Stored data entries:
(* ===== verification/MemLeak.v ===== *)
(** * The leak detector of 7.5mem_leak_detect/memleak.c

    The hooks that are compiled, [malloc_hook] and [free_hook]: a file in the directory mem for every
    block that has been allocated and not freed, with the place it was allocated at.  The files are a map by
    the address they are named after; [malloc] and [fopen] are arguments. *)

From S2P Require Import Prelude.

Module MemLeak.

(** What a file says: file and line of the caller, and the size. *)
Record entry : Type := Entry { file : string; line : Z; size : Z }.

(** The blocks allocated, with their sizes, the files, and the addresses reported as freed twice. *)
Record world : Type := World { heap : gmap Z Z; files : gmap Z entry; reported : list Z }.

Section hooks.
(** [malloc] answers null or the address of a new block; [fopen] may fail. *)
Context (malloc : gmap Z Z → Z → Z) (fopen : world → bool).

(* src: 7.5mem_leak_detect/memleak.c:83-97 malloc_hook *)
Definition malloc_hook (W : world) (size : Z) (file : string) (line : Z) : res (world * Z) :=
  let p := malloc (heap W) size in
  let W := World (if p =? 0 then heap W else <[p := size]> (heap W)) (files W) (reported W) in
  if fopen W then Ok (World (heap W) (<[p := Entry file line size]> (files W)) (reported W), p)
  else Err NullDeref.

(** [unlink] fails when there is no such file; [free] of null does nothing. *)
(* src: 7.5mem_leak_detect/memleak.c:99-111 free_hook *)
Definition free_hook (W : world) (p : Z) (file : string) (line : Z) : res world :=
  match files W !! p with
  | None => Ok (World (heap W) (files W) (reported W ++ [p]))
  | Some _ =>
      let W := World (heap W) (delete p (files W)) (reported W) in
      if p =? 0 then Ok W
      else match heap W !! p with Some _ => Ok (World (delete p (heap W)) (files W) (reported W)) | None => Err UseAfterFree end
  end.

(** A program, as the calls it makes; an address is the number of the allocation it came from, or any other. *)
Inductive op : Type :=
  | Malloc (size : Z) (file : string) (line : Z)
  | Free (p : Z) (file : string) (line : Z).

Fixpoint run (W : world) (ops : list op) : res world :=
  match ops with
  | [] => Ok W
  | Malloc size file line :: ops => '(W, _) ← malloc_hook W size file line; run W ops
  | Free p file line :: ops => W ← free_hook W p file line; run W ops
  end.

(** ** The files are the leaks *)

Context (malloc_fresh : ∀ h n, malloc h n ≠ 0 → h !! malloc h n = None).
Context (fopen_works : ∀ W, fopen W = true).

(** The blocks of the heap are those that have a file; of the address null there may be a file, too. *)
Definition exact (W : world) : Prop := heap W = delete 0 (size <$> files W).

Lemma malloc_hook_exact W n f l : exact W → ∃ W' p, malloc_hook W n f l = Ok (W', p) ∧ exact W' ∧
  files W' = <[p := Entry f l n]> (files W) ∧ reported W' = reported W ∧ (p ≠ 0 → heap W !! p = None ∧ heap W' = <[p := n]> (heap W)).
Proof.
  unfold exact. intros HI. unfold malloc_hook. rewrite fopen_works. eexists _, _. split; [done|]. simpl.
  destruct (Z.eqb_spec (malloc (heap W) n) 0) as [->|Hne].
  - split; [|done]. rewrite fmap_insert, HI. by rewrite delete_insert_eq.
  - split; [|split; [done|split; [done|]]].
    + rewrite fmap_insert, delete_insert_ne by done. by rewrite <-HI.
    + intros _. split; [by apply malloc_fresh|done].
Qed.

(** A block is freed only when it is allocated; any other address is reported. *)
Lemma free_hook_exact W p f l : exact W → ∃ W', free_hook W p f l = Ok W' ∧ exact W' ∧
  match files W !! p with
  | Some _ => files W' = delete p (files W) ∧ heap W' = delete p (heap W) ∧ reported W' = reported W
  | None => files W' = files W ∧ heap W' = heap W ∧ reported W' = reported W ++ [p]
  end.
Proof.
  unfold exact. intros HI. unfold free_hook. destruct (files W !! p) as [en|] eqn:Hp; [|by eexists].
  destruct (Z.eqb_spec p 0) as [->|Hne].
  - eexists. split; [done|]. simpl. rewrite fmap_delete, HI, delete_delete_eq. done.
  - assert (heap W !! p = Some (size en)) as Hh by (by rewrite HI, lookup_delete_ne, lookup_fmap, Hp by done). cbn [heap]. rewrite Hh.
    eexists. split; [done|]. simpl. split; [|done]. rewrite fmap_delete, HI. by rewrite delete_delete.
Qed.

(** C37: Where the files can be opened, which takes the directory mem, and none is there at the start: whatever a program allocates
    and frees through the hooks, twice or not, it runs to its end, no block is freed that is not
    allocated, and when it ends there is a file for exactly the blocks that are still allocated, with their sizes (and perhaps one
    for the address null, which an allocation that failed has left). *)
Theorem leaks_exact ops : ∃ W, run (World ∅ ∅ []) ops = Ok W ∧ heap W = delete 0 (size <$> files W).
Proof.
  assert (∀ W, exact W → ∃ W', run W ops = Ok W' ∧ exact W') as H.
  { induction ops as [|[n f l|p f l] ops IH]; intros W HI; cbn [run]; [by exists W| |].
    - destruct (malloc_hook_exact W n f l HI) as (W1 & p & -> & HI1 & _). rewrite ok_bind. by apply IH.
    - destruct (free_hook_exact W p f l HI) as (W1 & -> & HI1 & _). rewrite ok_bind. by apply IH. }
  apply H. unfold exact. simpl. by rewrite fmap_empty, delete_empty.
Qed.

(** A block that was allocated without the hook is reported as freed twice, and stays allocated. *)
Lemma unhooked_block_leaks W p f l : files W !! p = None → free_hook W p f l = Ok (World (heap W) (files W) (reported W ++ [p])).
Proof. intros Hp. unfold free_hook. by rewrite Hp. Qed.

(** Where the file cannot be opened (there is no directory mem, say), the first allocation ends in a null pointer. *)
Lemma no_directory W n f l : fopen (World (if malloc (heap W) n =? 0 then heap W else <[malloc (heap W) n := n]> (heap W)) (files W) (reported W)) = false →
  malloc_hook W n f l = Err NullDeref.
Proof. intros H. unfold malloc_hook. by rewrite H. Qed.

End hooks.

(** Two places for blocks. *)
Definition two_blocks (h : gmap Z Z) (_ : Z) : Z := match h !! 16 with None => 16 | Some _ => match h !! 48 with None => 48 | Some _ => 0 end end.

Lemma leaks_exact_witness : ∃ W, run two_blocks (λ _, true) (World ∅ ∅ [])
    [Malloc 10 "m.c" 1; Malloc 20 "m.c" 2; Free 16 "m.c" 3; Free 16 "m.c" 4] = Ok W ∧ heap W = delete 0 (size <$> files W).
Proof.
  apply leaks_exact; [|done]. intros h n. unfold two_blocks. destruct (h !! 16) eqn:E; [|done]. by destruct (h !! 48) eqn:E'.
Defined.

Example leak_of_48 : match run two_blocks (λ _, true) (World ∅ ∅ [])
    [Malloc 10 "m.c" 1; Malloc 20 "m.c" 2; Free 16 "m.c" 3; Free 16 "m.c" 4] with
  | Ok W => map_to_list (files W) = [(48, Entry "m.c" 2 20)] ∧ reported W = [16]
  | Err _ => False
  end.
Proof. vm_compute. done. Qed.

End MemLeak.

What this task involves:
Nothing but the lines from the start of the data through the line holding "The hooks that" should be restated, and each one exactly.

Answer below:
(* ===== verification/MemLeak.v ===== *)
(** * The leak detector of 7.5mem_leak_detect/memleak.c

    The hooks that are compiled, [malloc_hook] and [free_hook]: a file in the directory mem for every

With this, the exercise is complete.